▶ [PROBLEM STATEMENT] Using the data beneath this instruction, retype only the lines from the one that contains "Definition evolves (w" down to the one that contains "Module Worktrees.", both included, exactly as they appear.

Saved entries
Lemma update_entry_ok w t t' id e s next json : json_faithful MemoryEntry → represents w t →
  w !! id = Some e → (s = Superseded ↔ is_Some next) → json_encode (with_state s next e) = Some json →
  update_entry (project_id e) id s next json t = (t', Ok tt) → represents (<[id := with_state s next e]> w) t'.
Proof.
  intros Hjson Hw He Hs Henc. unfold update_entry. intros (t1&t2&[-> ->]%m_get_ok&Hu)%method_bind_ok.
  destruct (project_row_present _ _ _ _ Hw He) as [row Hrow]. rewrite Hrow in Hu.
  apply method_bind_ok in Hu as (t1&[]&[-> _]%memory_constraint_ok&->%m_modify_ok).
  destruct (rp_row _ _ Hw _ _ He) as (Hid&Hvalid&time&json0&Hentry&Hdec&Htime).
  assert (row = memory_row e time json0) as ->.
  { unfold project_row in Hrow. rewrite Hentry in Hrow. simpl in Hrow. rewrite decide_True in Hrow by done. congruence. }
  split; simpl.
  - intros i e'. rewrite !lookup_insert_Some. intros [[<- <-]|[Hne Hw']].
    + split; [done|]. split; [by apply validate_with_state|]. exists time, json.
      rewrite lookup_insert_eq. split; [done|]. split; [by apply Hjson|done].
    + destruct (rp_row _ _ Hw _ _ Hw') as (?&?&time'&json'&?&?). split; [done|]. split; [done|].
      exists time', json'. by rewrite lookup_insert_ne.
  - intros i [Hw' Hne]%lookup_insert_None. rewrite lookup_insert_ne by done. by apply (rp_none _ _ Hw).
  - intros i s'. rewrite (rp_scope _ _ Hw). setoid_rewrite lookup_insert_Some.
    destruct (decide (id = i)) as [<-|]; [|naive_solver]. rewrite He. naive_solver.
  - intros i ev. rewrite (rp_source _ _ Hw). setoid_rewrite lookup_insert_Some.
    destruct (decide (id = i)) as [<-|]; [|naive_solver]. rewrite He. naive_solver.
  - apply (rp_ledger _ _ Hw).
  - intros f. rewrite (rp_words _ _ Hw). setoid_rewrite lookup_insert_Some.
    destruct (decide (id = fts_id f)) as [->|]; [|naive_solver]. rewrite He. naive_solver.
  - apply (rp_once _ _ Hw).
Qed.

(** Entries stay, and change in their state only. *)
Definition evolves (w w' : World) : Prop :=
  ∀ id e, w !! id = Some e → ∃ e', w' !! id = Some e' ∧ project_id e' = project_id e ∧ memory_revoke e' = memory_revoke e.
(* ===== verification/Worktrees.v ===== *)
(** The worktrees of workflowd (worktree.rs), on Unix: which repository and directory
    a manager takes, and which Git commands it runs. The file system and Git are the
    class [Host]: a path's canonical form, what exists, what a command prints and
    how it changes the machine. *)
From Stdlib Require Import Ascii String.
From S2P Require Import Prelude Text Ids Paths CodeGraph.

Record GitOutput : Type := { git_success : bool; git_stdout : string; git_stderr : string }.
Class Host (W : Type) := {
  canonicalize : W → string → option string;
  create_dir_all : string → W → W * bool;
  path_exists : W → string → bool;
  path_is_file : W → string → bool;
  git_runs : string → list string → W → W * option GitOutput;
}.

Module Worktrees.

Record ManagedWorktree : Type := { base_revision : string; worktree_path : string }.
Inductive WorktreeError : Type :=
| GitFailed (message : string) | InvalidRepository | WorktreeIo | OutsideManagedRoot | UnsafeExistingTarget.
Record WorktreeManager : Type := { managed_root : string; repository : string }.

(** The components of an absolute path, [Path::starts_with] and [Path::join] of a
    name. *)
Definition components (path : string) : list string := filter (λ segment, segment ≠ "") (segments path).
Definition starts_with_path (path base : string) : bool :=
  bool_decide (take (length (components base)) (components path) = components base).
Definition join_name (path name : string) : string := path +:+ "/" +:+ name.

(** A machine, with the Git commands that ran on it: their directory and their
    arguments. *)
Record Machine (W : Type) : Type := { world : W; commands : list (string * list string) }.
Arguments world {W} _.
Arguments commands {W} _.

Section manager.
Context {W : Type} `{Host W, UuidText}.
Abbreviation Step := (method (Machine W) WorktreeError).

Definition canonical (path : string) : Step string :=
  s ← m_get; m_lift (ok_or WorktreeIo (canonicalize (world s) path)).
Definition create_directories (path : string) : Step unit := λ s,
  let '(w, ok) := create_dir_all path (world s) in
  ({| world := w; commands := commands s |}, reject_if (negb ok) WorktreeIo).
(** An output's text stands for its lossy decoding where an error shows it.
    [Command::new("git").arg("-C").arg(directory).args(arguments).output()?]. *)
Definition worktree_git (directory : string) (arguments : list string) : Step GitOutput := λ s,
  let '(w, output) := git_runs directory arguments (world s) in
  ({| world := w; commands := commands s ++ [(directory, arguments)] |}, ok_or WorktreeIo output).
Definition require_success (output : GitOutput) : result WorktreeError unit :=
  reject_if (negb (git_success output)) (GitFailed (trim (git_stderr output))).
Definition git (directory : string) (arguments : list string) : Step GitOutput :=
  output ← worktree_git directory arguments;
  _ ← m_lift (require_success output);
  mret output.
Definition git_text (output : GitOutput) : result WorktreeError string :=
  text ← ok_or (GitFailed "Git returned non-UTF-8 output") (from_utf8 (git_stdout output));
  if decide (trim text = "") then Err (GitFailed "Git returned empty output") else Ok (trim text).

(** [WorktreeManager::new]. *)
Definition manager_new (repository_path managed_path : string) : Step WorktreeManager :=
  repository ← canonical repository_path;
  _ ← create_directories managed_path;
  managed ← canonical managed_path;
  _ ← m_lift (reject_if (bool_decide (components repository = components managed)
                         || starts_with_path managed repository) OutsideManagedRoot);
  top_level ← git repository ["rev-parse"; "--show-toplevel"];
  text ← m_lift (git_text top_level);
  discovered ← canonical text;
  _ ← m_lift (reject_if (negb (bool_decide (components discovered = components repository))) InvalidRepository);
  mret {| managed_root := managed; repository := repository |}.

Definition validate_existing_path (m : WorktreeManager) (target_path : string) : Step string :=
  target ← canonical target_path;
  _ ← m_lift (reject_if (bool_decide (components target = components (managed_root m))
                         || negb (starts_with_path target (managed_root m))) OutsideManagedRoot);
  _ ← m_lift (reject_if (negb (length (components target) - length (components (managed_root m)) =? 2))
        OutsideManagedRoot);
  mret target.
Definition existing (m : WorktreeManager) (target_path : string) : Step ManagedWorktree :=
  target ← validate_existing_path m target_path;
  s ← m_get;
  _ ← m_lift (reject_if (negb (path_is_file (world s) (join_name target ".git"))) UnsafeExistingTarget);
  head ← git target ["rev-parse"; "HEAD"];
  revision ← m_lift (git_text head);
  mret {| base_revision := revision; worktree_path := target |}.

(** [WorktreeManager::create]. *)
Definition worktree_create (m : WorktreeManager) (project : ProjectId) (workflow : WorkflowId) : Step ManagedWorktree :=
  let requested := join_name (managed_root m) (uuid_text project) in
  _ ← create_directories requested;
  project_root ← canonical requested;
  _ ← m_lift (reject_if (negb (starts_with_path project_root (managed_root m))) OutsideManagedRoot);
  let target := join_name project_root (uuid_text workflow) in
  s ← m_get;
  if path_exists (world s) target then existing m target
  else
    head ← git (repository m) ["rev-parse"; "HEAD"];
    revision ← m_lift (git_text head);
    output ← worktree_git (repository m) ["worktree"; "add"; "--detach"; target; revision];
    _ ← m_lift (require_success output);
    managed ← existing m target;
    _ ← m_lift (reject_if (negb (bool_decide (base_revision managed = revision))) UnsafeExistingTarget);
    mret managed.
(** [WorktreeManager::remove]. *)
Definition worktree_remove (m : WorktreeManager) (worktree : ManagedWorktree) : Step unit :=
  found ← existing m (worktree_path worktree);
  _ ← m_lift (reject_if (negb (bool_decide (base_revision found = base_revision worktree))) UnsafeExistingTarget);
  output ← worktree_git (repository m) ["worktree"; "remove"; "--force"; worktree_path found];
  m_lift (require_success output).

(** * What a manager touches *)

(** A path of two names below the managed root. *)
Definition managed (m : WorktreeManager) (path : string) : Prop :=
  ∃ project workflow, components path = components (managed_root m) ++ [project; workflow].

(** The commands a call adds satisfy [P], however it ends. *)
Definition adds (P : string * list string → Prop) {A} (step : Step A) : Prop :=
  ∀ s, ∃ l, commands (step s).1 = commands s ++ l ∧ Forall P l.

Lemma adds_nothing {A} P (step : Step A) : (∀ s, commands (step s).1 = commands s) → adds P step.
Proof. intros Hs s. exists []. by rewrite Hs, app_nil_r. Qed.
Lemma adds_bind {A B} P (step : Step A) (k : A → Step B) :
  adds P step → (∀ s s' a, step s = (s', Ok a) → ∃ l, commands (k a s').1 = commands s' ++ l ∧ Forall P l) →
  adds P (step ≫= k).
Proof.
  intros Hstep Hk s. destruct (Hstep s) as (l&Hl&Hall). unfold mbind, method_bind.
  destruct (step s) as [s1 [a|e]] eqn:Hs; simpl in *; [|by exists l].
  destruct (Hk _ _ _ Hs) as (k'&Hk'&Hall'). exists (l ++ k'). rewrite Hk', Hl, app_assoc.
  split; [done|]. by apply Forall_app.
Qed.
Lemma adds_after {A B} P (step : Step A) (k : A → Step B) : adds P step → (∀ a, adds P (k a)) → adds P (step ≫= k).
Proof. intros Hs Hk. apply adds_bind; [done|]. intros. apply Hk. Qed.
Lemma adds_lift {A} P (r : result WorktreeError A) : adds P (m_lift r : Step A).
Proof. by apply adds_nothing. Qed.
Lemma adds_get P : adds P (m_get : Step (Machine W)).
Proof. by apply adds_nothing. Qed.
Lemma adds_ret {A} P (a : A) : adds P (mret a : Step A).
Proof. by apply adds_nothing. Qed.
Lemma adds_canonical P path : adds P (canonical path).
Proof. by apply adds_nothing. Qed.
Lemma adds_directories P path : adds P (create_directories path).
Proof. apply adds_nothing. intros s. unfold create_directories. by destruct (create_dir_all _ _). Qed.
Lemma adds_output (P : string * list string → Prop) directory arguments :
  P (directory, arguments) → adds P (worktree_git directory arguments).
Proof.
  intros HP s. exists [(directory, arguments)]. unfold worktree_git. destruct (git_runs _ _ _). by repeat constructor.
Qed.
Lemma adds_git (P : string * list string → Prop) directory arguments :
  P (directory, arguments) → adds P (git directory arguments).
Proof.
  intros HP. apply adds_after; [by apply adds_output|]. intros output.
  apply adds_after; [apply adds_lift|]. intros _. apply adds_ret.
Qed.

Lemma validate_existing_ok m path s s' target : validate_existing_path m path s = (s', Ok target) →
  s' = s ∧ canonicalize (world s) path = Some target ∧ managed m target.
Proof.
  unfold validate_existing_path, canonical. intros (s1&t&Hc&Hr)%method_bind_ok.
  apply method_bind_ok in Hc as (s2&s3&[-> ->]%m_get_ok&[-> Hc%ok_or_ok]%m_lift_ok).
  apply method_bind_ok in Hr as (s2&u&[-> Hroot%reject_if_ok]%m_lift_ok&Hr).
  apply method_bind_ok in Hr as (s2&u'&[-> Hlen%reject_if_ok]%m_lift_ok&[-> ->]%method_ret_ok).
  split; [done|]. split; [done|]. to_prop. apply Nat.eqb_eq in Hlen. unfold starts_with_path in *. to_prop.
  destruct (drop (length (components (managed_root m))) (components t)) as [|a [|b [|c l]]] eqn:Hd;
    apply (f_equal length) in Hd as Hd'; rewrite length_drop in Hd'; simpl in Hd'; try lia.
  exists a, b. rewrite <-(take_drop (length (components (managed_root m))) (components t)), Hd. by f_equal.
Qed.

(** A command that only asks Git for a revision. *)
Definition asks (c : string * list string) : Prop := ∃ what, c.2 = ["rev-parse"; what].

Lemma existing_ok m path s : ∃ l, commands (existing m path s).1 = commands s ++ l ∧ Forall asks l ∧
  ∀ s' w, existing m path s = (s', Ok w) →
    canonicalize (world s) path = Some (worktree_path w) ∧ managed m (worktree_path w) ∧
    path_is_file (world s) (join_name (worktree_path w) ".git") = true.
Proof.
  assert (adds asks (existing m path)) as Hadds.
  { unfold existing, validate_existing_path.
    repeat first [apply adds_lift | apply adds_ret | apply adds_get | apply adds_canonical |
                  apply adds_git; by eexists | apply adds_after; [|intros ?]]. }
  destruct (Hadds s) as (l&Hl&Hall). exists l. split; [done|]. split; [done|].
  intros s' w. unfold existing. intros (s1&target&Hv&Hr)%method_bind_ok.
  apply validate_existing_ok in Hv as (->&Hc&Hm).
  apply method_bind_ok in Hr as (s1&s2&[-> ->]%m_get_ok&Hr).
  apply method_bind_ok in Hr as (s1&u&[-> Hfile%reject_if_ok%negb_false_iff]%m_lift_ok&Hr).
  apply method_bind_ok in Hr as (s1&head&_&Hr).
  apply method_bind_ok in Hr as (s2&revision&_&[-> ->]%method_ret_ok). done.
Qed.

(** A removal runs no command but questions about revisions and the forced removal,
    in the repository, of the canonical path of the worktree, which is two names
    below the managed root and has the file of a linked worktree. *)
Theorem removal_is_managed m worktree :
  ∀ s, ∃ l, commands (worktree_remove m worktree s).1 = commands s ++ l ∧
    Forall (λ c, asks c ∨ ∃ target, c = (repository m, ["worktree"; "remove"; "--force"; target]) ∧
      managed m target ∧ canonicalize (world s) (worktree_path worktree) = Some target ∧
      path_is_file (world s) (join_name target ".git") = true) l.
Proof.
  intros s. destruct (existing_ok m (worktree_path worktree) s) as (l&Hl&Hasks&Hfound).
  unfold worktree_remove, mbind at 1, method_bind at 1.
  destruct (existing m (worktree_path worktree) s) as [s1 [w|e]]; simpl in *.
  2:{ exists l. split; [done|]. eapply Forall_impl; [exact Hasks|]. auto. }
  destruct (Hfound s1 w eq_refl) as (Hc&Hm&Hfile).
  set (P := λ c : string * list string, asks c ∨ _).
  assert (adds P ((_ ← m_lift (reject_if (negb (bool_decide (base_revision w = base_revision worktree)))
                     UnsafeExistingTarget);
      output ← worktree_git (repository m) ["worktree"; "remove"; "--force"; worktree_path w];
      m_lift (require_success output)) : Step unit)) as Hadds.
  { apply adds_after; [apply adds_lift|]. intros _. apply adds_after; [|intros; apply adds_lift].
    apply adds_output. right. by exists (worktree_path w). }
  destruct (Hadds s1) as (k&Hk&Hall). exists (l ++ k). rewrite Hk, Hl, app_assoc. split; [done|].
  apply Forall_app. split; [|done]. eapply Forall_impl; [exact Hasks|]. by left.
Qed.

(** A worktree that is given out is below the managed root. *)
Theorem created_is_managed m project workflow s s' w :
  worktree_create m project workflow s = (s', Ok w) → managed m (worktree_path w).
Proof.
  unfold worktree_create. intros (s1&[]&_&Hr)%method_bind_ok.
  apply method_bind_ok in Hr as (s2&root&_&Hr). apply method_bind_ok in Hr as (s3&[]&_&Hr).
  apply method_bind_ok in Hr as (s4&s5&_&Hr). destruct (path_exists _ _).
  - destruct (existing_ok m (join_name root (uuid_text workflow)) s4) as (_&_&_&Hfound). by eapply Hfound.
  - apply method_bind_ok in Hr as (s6&head&_&Hr). apply method_bind_ok in Hr as (s7&revision&_&Hr).
    apply method_bind_ok in Hr as (s8&output&_&Hr). apply method_bind_ok in Hr as (s9&[]&_&Hr).
    apply method_bind_ok in Hr as (s10&found&He&Hr). apply method_bind_ok in Hr as (s11&[]&_&[_ ->]%method_ret_ok).
    destruct (existing_ok m (join_name root (uuid_text workflow)) s9) as (_&_&_&Hfound). by eapply Hfound.
Qed.
End manager.

(** * Examples *)

Section examples.
(** A machine whose paths are canonical and whose Git prints one revision. *)
#[local] Instance sample_host : Host (gset string) :=
  {| canonicalize w path := Some path; create_dir_all path w := (w, true);
     path_exists w path := bool_decide (path ∈ w); path_is_file w path := true;
     git_runs directory arguments w :=
       (w, Some {| git_success := true; git_stderr := "";
                   git_stdout := if decide (arguments = ["rev-parse"; "--show-toplevel"]) then "/repo" else "abc" |}) |}.
#[local] Instance sample_uuid : UuidText :=
  {| uuid_text u := if decide (u = word_of 128 1) then "p" else "w"; uuid_parse s := None |}.
Definition sample_manager : WorktreeManager := {| managed_root := "/managed"; repository := "/repo" |}.
Definition machine : Machine (gset string) := {| world := ∅; commands := [] |}.

Example root_inside_repository :
  ((manager_new "/repo" "/repo/managed" machine).2, (manager_new "/repo/" "/managed" machine).2) =
  (Err OutsideManagedRoot, Ok {| managed_root := "/managed"; repository := "/repo/" |}).
Proof. vm_compute. reflexivity. Qed.
Example created_and_removed :
  let created := worktree_create sample_manager (word_of 128 1) (word_of 128 2) machine in
  created.2 = Ok {| base_revision := "abc"; worktree_path := "/managed/p/w" |} ∧
  last (commands (worktree_remove sample_manager {| base_revision := "abc"; worktree_path := "/managed/p/w" |}
                    created.1).1) = Some ("/repo", ["worktree"; "remove"; "--force"; "/managed/p/w"]).
Proof. split; vm_compute; reflexivity. Qed.
End examples.
End Worktrees.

▶ [EXPECTED ANSWER]
Definition evolves (w w' : World) : Prop :=
  ∀ id e, w !! id = Some e → ∃ e', w' !! id = Some e' ∧ project_id e' = project_id e ∧ memory_revoke e' = memory_revoke e.
(* ===== verification/Worktrees.v ===== *)
(** The worktrees of workflowd (worktree.rs), on Unix: which repository and directory
    a manager takes, and which Git commands it runs. The file system and Git are the
    class [Host]: a path's canonical form, what exists, what a command prints and
    how it changes the machine. *)
From Stdlib Require Import Ascii String.
From S2P Require Import Prelude Text Ids Paths CodeGraph.

Record GitOutput : Type := { git_success : bool; git_stdout : string; git_stderr : string }.
Class Host (W : Type) := {
  canonicalize : W → string → option string;
  create_dir_all : string → W → W * bool;
  path_exists : W → string → bool;
  path_is_file : W → string → bool;
  git_runs : string → list string → W → W * option GitOutput;
}.

Module Worktrees.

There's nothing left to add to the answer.